For the study, part of a 5-year effort funded by the National Heart, Lung, and Blood Institute and the Accreditation Council for Graduate Medical Education (ACGME) and led by the Perelman School of Medicine at the University of Pennsylvania in in close collaboration with The Johns Hopkins University, the investigators surveyed and tracked the activities of thousands of first-year residents—or interns—in 63 internal medicine training programs nationwide. The findings also found that shift-length regulations have no impact on interns’ activity or test of medical knowledge scores one way or the other.

“The effects of limiting trainee duty hours were not known,” says Sanjay Desai, MD, associate professor of medicine and director of the Osler Medical Training Program at the Johns Hopkins University School of Medicine. “A randomized trial with many institutions and generalizable findings was needed to inform the issue,” he adds.
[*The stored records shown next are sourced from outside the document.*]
Definition day_name (ns : Z) : string :=
  default "" (day_names !! Z.to_nat (weekday ns)).

(** Midnight-based timestamp of a date and a time of day. *)
Definition timestamp (y m d hh mm : Z) : Z :=
  days_from_civil y m d * ns_per_day + hh * ns_per_hour + mm * 60 * ns_per_second.

End Calendar.

(* ===================================================================== *)
(** ** Parsing text *)
(* ===================================================================== *)

Module Strptime.

(** Text is held as its bytes (UTF-8).  The digits known here are the ten
    ASCII digits.  In a Python pattern [\d] also matches the decimal digits
    of other scripts, which take more than one byte: the matcher below is
    that of the code on ASCII text, and says nothing reliable about text
    with bytes outside ASCII. *)
Definition is_digit (a : ascii) : bool :=
  let n := Z.of_N (Ascii.N_of_ascii a) in (48 <=? n) && (n <=? 57).

Definition digit (a : ascii) : Z := Z.of_N (Ascii.N_of_ascii a) - 48.

Fixpoint chars (s : string) : list ascii :=
  match s with
  | EmptyString => []
  | String a s' => a :: chars s'
  end.


(** The directive [%H] is the regular expression [2[0-3]|[0-1]\d|\d]:
    the candidate matches at the head of the text, in the order the
    alternatives are tried, each with the text left over. *)
Definition match_H (s : list ascii) : list (Z * list ascii) :=
  let two :=
    match s with
    | a :: b :: rest =>
        if is_digit a && is_digit b && (10 * digit a + digit b <=? 23)
        then [(10 * digit a + digit b, rest)] else []
    | _ => []
    end in
  let one :=
    match s with
    | a :: rest => if is_digit a then [(digit a, rest)] else []
    | _ => []
    end in
  two ++ one.

(** The directive [%M] is [[0-5]\d|\d]. *)
Definition match_M (s : list ascii) : list (Z * list ascii) :=
  let two :=
    match s with
    | a :: b :: rest =>
        if is_digit a && is_digit b && (digit a <=? 5)
        then [(10 * digit a + digit b, rest)] else []
    | _ => []
    end in
  let one :=
    match s with
    | a :: rest => if is_digit a then [(digit a, rest)] else []
    | _ => []
    end in
  two ++ one.

(** First match of [%H:%M] at the head of the text: hour, minute and the
    text that remains unconverted. *)
Definition first_match (s : list ascii) : option (Z * Z * list ascii) :=
  head (flat_map (fun '(h, rest) =>
          match rest with
          | a :: rest' =>
              if decide (a = ":"%char)
              then (fun '(m, rest'') => (h, m, rest'')) <$> match_M rest'
              else []
          | [] => []
          end) (match_H s)).

(** [format='%H:%M'] with exact matching: the first match has to use up
    the whole text. *)
Definition parse_HM (s : string) : option (Z * Z) :=
  match first_match (chars s) with
  | Some (h, m, []) => Some (h, m)
  | _ => None
  end.

(** A time without a date is placed on 1900-01-01. *)
Definition strptime_HM (s : string) : option Z :=
  (fun '(h, m) => Calendar.timestamp 1900 1 1 h m) <$> parse_HM s.

Fixpoint number (acc : Z) (s : list ascii) : option Z :=
  match s with
  | [] => Some acc
  | a :: s' => if is_digit a then number (10 * acc + digit a) s' else None
  end.

(** A date parser that accepts the text [YYYY-MM-DD] of a date that
    exists and nothing else.  The pipeline is parametric in the date
    parser; this one serves where a concrete parser is wanted. *)
Definition iso_date (s : string) : option Z :=
  match chars s with
  | [y1; y2; y3; y4; s1; m1; m2; s2; d1; d2] =>
      if decide (s1 = "-"%char ∧ s2 = "-"%char) then
        y ← number 0 [y1; y2; y3; y4];
        m ← number 0 [m1; m2];
        d ← number 0 [d1; d2];
        let days := Calendar.days_from_civil y m d in
        if decide (Calendar.civil_from_days days = (y, m, d))
        then Some (days * Calendar.ns_per_day) else None
      else None
  | _ => None
  end.
(** * Knowledge-distillation trainer (training/kd_train.py)

    A shallow embedding of the example adapter ([KDDataset.__getitem__]),
    the distillation loss ([kd_loss]) and the evaluator ([evaluate_model])
    of [training/kd_train.py], with the properties stated for them, and
    of the dataset reader ([load_jsonl]) and the training step
    ([KDTrainer.compute_loss]).

    Numbers.  JSON numbers and the Python floats derived from them are
    IEEE binary64 values ([PrimFloat.float]); Python integers are [Z].
    The adapter and the ground-truth builder only convert and compare
    numbers, so they are modelled bit-exactly.  Classification metrics are
    ratios of counts and are computed in [Q].  The loss uses [exp], [log]
    and [pow]; it is modelled over [R] extended with one non-finite value,
    so rounding and overflow of float32 arithmetic are outside the model
    while division by zero, [0 * log 0] and powers of negative numbers are
    inside it. *)

From Stdlib Require Import ZArith List String Floats QArith Reals Lra Lia.
From Stdlib Require Lqa.
From stdpp Require Import base option list gmap strings.
Import ListNotations.

#[local] Set Warnings "-register-all,-inexact-float".

(** ** Python exceptions and the error monad *)

Inductive exn :=
| AttributeError | TypeError | ValueError | OverflowError
| IndexError | ZeroDivisionError | RuntimeError.

Inductive result (A : Type) :=
| Ok (a : A)
| Raise (e : exn).
Arguments Ok {A} a.
Arguments Raise {A} e.

#[global] Instance result_ret : MRet result := λ A a, Ok a.
#[global] Instance result_bind : MBind result := λ A B f c,
  match c with
  | Ok a => f a
  | Raise e => Raise e
  end.
Lemma T_derivative_is_slowness_fig8a :
  (0 < c_l fig8a /\ s fig8a <> 0 /\ x_0 fig8a = 0
   /\ 0 < s fig8a * x_r fig8a / c_l fig8a + 1 /\ 0 < 1 / 2 < x_r fig8a)
  /\ derivable_pt_lim (T fig8a) (1 / 2) (1 / c_fun fig8a (1 / 2)).
Proof.
  assert (H0 : x_0 fig8a = 0) by reflexivity.
  assert (Ha : 0 < s fig8a * x_r fig8a / c_l fig8a + 1)
    by (rewrite fig8a_log_arg; lra).
  assert (Hx : 0 < 1 / 2 < x_r fig8a) by (cbn; lra).
  split.
  - split; [exact fig8a_c_l_pos |].
    split; [exact fig8a_s_nonzero |].
    split; [exact H0 |]. split; [exact Ha | exact Hx].
  - exact (T_derivative_is_slowness
             fig8a (1 / 2) fig8a_c_l_pos fig8a_s_nonzero H0 Ha Hx).
Defined.

(** ** Invariants of the profile and of the characteristic path *)

(** With no oscillation the linear piece is a clamped ramp. *)
Lemma Z_fun_ramp (p : Params) (x : R) :
  oscillate p = 0 -> x_0 p < x_r p ->
  Z_fun p x
  = Z_l p + sZ p * Rmax 0 (Rmin (x - x_0 p) (x_r p - x_0 p)).
Proof.
  intros Ho Hg. pose proof (sZ_slope p Hg) as Hs.
  unfold Rmax, Rmin.
  destruct (Rle_dec (x - x_0 p) (x_r p - x_0 p)) as [H1 | H1];
    [destruct (Rle_dec 0 (x - x_0 p)) as [H2 | H2]
    | destruct (Rle_dec 0 (x_r p - x_0 p)) as [H2 | H2]].
  - rewrite Z_fun_mid by (assumption || lra). reflexivity.
  - rewrite Z_fun_left by lra. lra.
  - rewrite Z_fun_right by lra. lra.
  - lra.
Qed.

Lemma c_fun_ramp (p : Params) (x : R) :
  x_0 p < x_r p ->
  c_fun p x
  = c_l p + s p * Rmax 0 (Rmin (x - x_0 p) (x_r p - x_0 p)).
Proof.
  intros Hg. pose proof (s_slope p Hg) as Hs.
  unfold Rmax, Rmin.
  destruct (Rle_dec (x - x_0 p) (x_r p - x_0 p)) as [H1 | H1];
    [destruct (Rle_dec 0 (x - x_0 p)) as [H2 | H2]
    | destruct (Rle_dec 0 (x_r p - x_0 p)) as [H2 | H2]].
  - rewrite c_fun_mid by lra. reflexivity.
  - rewrite c_fun_left by lra. lra.
  - rewrite c_fun_right by lra. lra.
  - lra.
Qed.

Lemma ramp_bounds (u d : R) : 0 <= d -> 0 <= Rmax 0 (Rmin u d) <= d.
Proof.
  intros Hd. unfold Rmax, Rmin.
  destruct (Rle_dec u d); destruct (Rle_dec 0 u); try destruct (Rle_dec 0 d);
    lra.
Qed.

Lemma ramp_monotone (u v d : R) :
  u <= v -> Rmax 0 (Rmin u d) <= Rmax 0 (Rmin v d).
Proof.
  intros Huv. unfold Rmin.
  destruct (Rle_dec u d), (Rle_dec v d); unfold Rmax;
    repeat match goal with
           | |- context [Rle_dec ?a ?b] => destruct (Rle_dec a b)
           end; lra.
Qed.

(** A value on the segment from [l] to [r] lies between their minimum and
    their maximum. *)
Lemma segment_bounds (l r k d lam : R) :
  0 < d -> l + k * d = r -> 0 <= lam <= d ->
  Rmin l r <= l + k * lam <= Rmax l r.
Proof.
  intros Hd Hk Hlam.
  unfold Rmin, Rmax. destruct (Rle_dec l r) as [Hlr | Hlr].
  - assert (0 <= k) by nra. split; nra.
  - assert (k <= 0) by nra. split; nra.
Qed.

Lemma c_fun_between (p : Params) (x : R) :
  x_0 p < x_r p ->
  Rmin (c_l p) (c_r p) <= c_fun p x <= Rmax (c_l p) (c_r p).
Proof.
  intros Hg. rewrite c_fun_ramp by assumption.
  apply (segment_bounds _ _ _ (x_r p - x_0 p));
    [lra | now apply s_slope | apply ramp_bounds; lra].
Qed.
(** X8: a principal who logs in with username and password gets a pair
    of tokens that work, provided the codec reads back what it has just
    signed and the two tokens are not on the blacklist: the access token
    authenticates the same principal, with the login recorded, the
    refresh token is exchanged for a new pair, and neither token passes
    for the other kind. *)
Theorem login_tokens_authenticate (now later : Z) (name password : string)
    (w : World) (u : User.t) :
  contains_at name = false ->
  find (user_selected [ByUsername name]) (users w) = Some u ->
  User.is_deleted u = false ->
  User.is_active u = true ->
  bcrypt_checkpw password (User.hashed_password u) = true ->
  jwt_decode later
    (jwt_encode (update_claims (sub_only name)
                   (now + minutes ACCESS_TOKEN_EXPIRE_MINUTES) ACCESS))
  = inr (update_claims (sub_only name)
           (now + minutes ACCESS_TOKEN_EXPIRE_MINUTES) ACCESS) ->
  jwt_decode later
    (jwt_encode (update_claims (sub_only name)
                   (now + days REFRESH_TOKEN_EXPIRE_DAYS) REFRESH))
  = inr (update_claims (sub_only name)
           (now + days REFRESH_TOKEN_EXPIRE_DAYS) REFRESH) ->
  blacklisted
    (jwt_encode (update_claims (sub_only name)
                   (now + minutes ACCESS_TOKEN_EXPIRE_MINUTES) ACCESS)) w = false ->
  blacklisted
    (jwt_encode (update_claims (sub_only name)
                   (now + days REFRESH_TOKEN_EXPIRE_DAYS) REFRESH)) w = false ->
  str_truthy
    (jwt_encode (update_claims (sub_only name)
                   (now + days REFRESH_TOKEN_EXPIRE_DAYS) REFRESH)) = true ->
  exists pair w1,
    login_for_access_token now name password w = (Return pair, w1) /\
    get_current_user later (Token.access_token pair) w1 =
      (Return (apply_patch (SetLastLogin now) u), w1) /\
    (exists fresh_pair,
        refresh_access_token later (RefreshToken.mk (Token.refresh_token pair)) w1 =
          (Return fresh_pair, w1)) /\
    verify_token later (Token.access_token pair) REFRESH w1 = (Return None, w1) /\
    verify_token later (Token.refresh_token pair) ACCESS w1 = (Return None, w1).
Proof.
  intros Hat Hfind Hlive Hactive Hpw Hda Hdr Hba Hbr Htruthy.
  pose proof (found_by_username _ _ _ Hfind) as Hname.
  pose proof (principal_for_username _ _ _ Hat Hfind Hlive) as Hprincipal.
  rewrite login_eval, Hprincipal, Hpw, Hactive, timedelta_or_same, Hname.
  eexists. eexists. split; [reflexivity|].
  cbn [Token.access_token Token.refresh_token RefreshToken.refresh_token].
  split; [|split; [|split]].
  - rewrite get_current_user_eval, verify_token_eval.
    change (blacklisted ?t (with_users _ w)) with (blacklisted t w).
    rewrite Hba, Hda. cbn [update_claims sub_only Claims.sub Claims.token_type
                            claim_differs TokenType_value].
    rewrite String.eqb_refl. cbn [negb username_or_email].
    rewrite (principal_for_patched name w _ (User.id u)
               (apply_patch (SetLastLogin now)))
      by (reflexivity || by intros []).
    rewrite Hprincipal. cbn [option_map].
    rewrite selected_by_id, Nat.eqb_refl.
    cbn [apply_patch User.is_active]. by rewrite Hactive.
  - rewrite refresh_access_token_eval.
    cbn [RefreshToken.refresh_token]. rewrite Htruthy, verify_token_eval.
    change (blacklisted ?t (with_users _ w)) with (blacklisted t w).
    rewrite Hbr, Hdr. cbn [update_claims sub_only Claims.sub Claims.token_type
                            claim_differs TokenType_value].
    rewrite String.eqb_refl. cbn [negb username_or_email users with_users].
    rewrite find_by_username_patched by (by intros []). rewrite Hfind.
    cbn [option_map]. rewrite selected_by_id, Nat.eqb_refl.
    cbn [apply_patch User.is_active]. rewrite Hactive. eauto.
  - rewrite verify_token_eval.
    change (blacklisted ?t (with_users _ w)) with (blacklisted t w).
    by rewrite Hba, Hda.
  - rewrite verify_token_eval.
    change (blacklisted ?t (with_users _ w)) with (blacklisted t w).
    by rewrite Hbr, Hdr.
Qed.

Lemma delete_user_me_eval now current_user token w :
  delete_user_me now current_user token w =
  match blacklist_token now token
          (with_users
             (map (fun u => if user_selected [ByUsername (User.username current_user)] u
                            then soft_delete u else u)
                  (users w)) w) with
  | (Return _, w') => (Return "User deleted", w')
  | (Raise e, w') => (Raise e, w')
  end.
Proof.
  unfold delete_user_me, crud_users_delete, modify. unfold bind at 1.
  unfold bind at 1.
  by destruct (blacklist_token now token _) as [[[]|e] w'].
Qed.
Until the early 2000s, training program guidelines and regulations generally had no limits on shift lengths for doctors-in-training, leading many residents to work upwards of 90 hours a week, with shifts as long as 36 hours. Training directors often justified the long hours as a way to prepare physicians for a lifetime of learning and treating patients successfully under pressure and often with little sleep. They also pointed to the need for continuity of care, made more difficult by frequent shift changes.

In 2003, however, the ACGME first set regulations based on expert opinion—30-hour maximum shifts and 80-hour maximum workweeks—for all accredited residency programs in the US.

Despite a series of observational studies that showed no difference in the quality of patient care with those stricter limits, even more stringent regulations were put forward in 2011—limiting interns to 16-hour shifts and more senior residents to 28-hour shifts. These new limits increased controversy, with many training directors arguing that junior clinicians needed to follow patients for longer continuous periods to really learn how to care for them.

“Many educators have worried that the shift work created by limited duty hours will undermine the training and socialization of young physicians,” says the study’s principal investigator David Asch, MD, John Morgan Professor of Medicine at the Perelman School of Medicine at the University of Pennsylvania. “Educating young physicians is critically important to health care, but it isn’t the only thing that matters. We didn’t find important differences in education outcomes, but we still await results about the sleep interns receive and the safety of patients under their care.”

The researchers note that while advocates for duty hour limits have worried that long shifts can lead to fatigue and fatigue can cause errors, short shifts mean more handoffs of care and handoffs can also cause errors. “We created this study to simultaneously evaluate the effect of alternative duty hour policies on resident education, resident sleep and alertness, and patient safety. The part of this study being reported in the March 20 issue of the New England Journal of Medicine is about medical education. It will be essential to see the rest of the data before we know where to go next,” says Asch. He expects those results to be available by early 2019.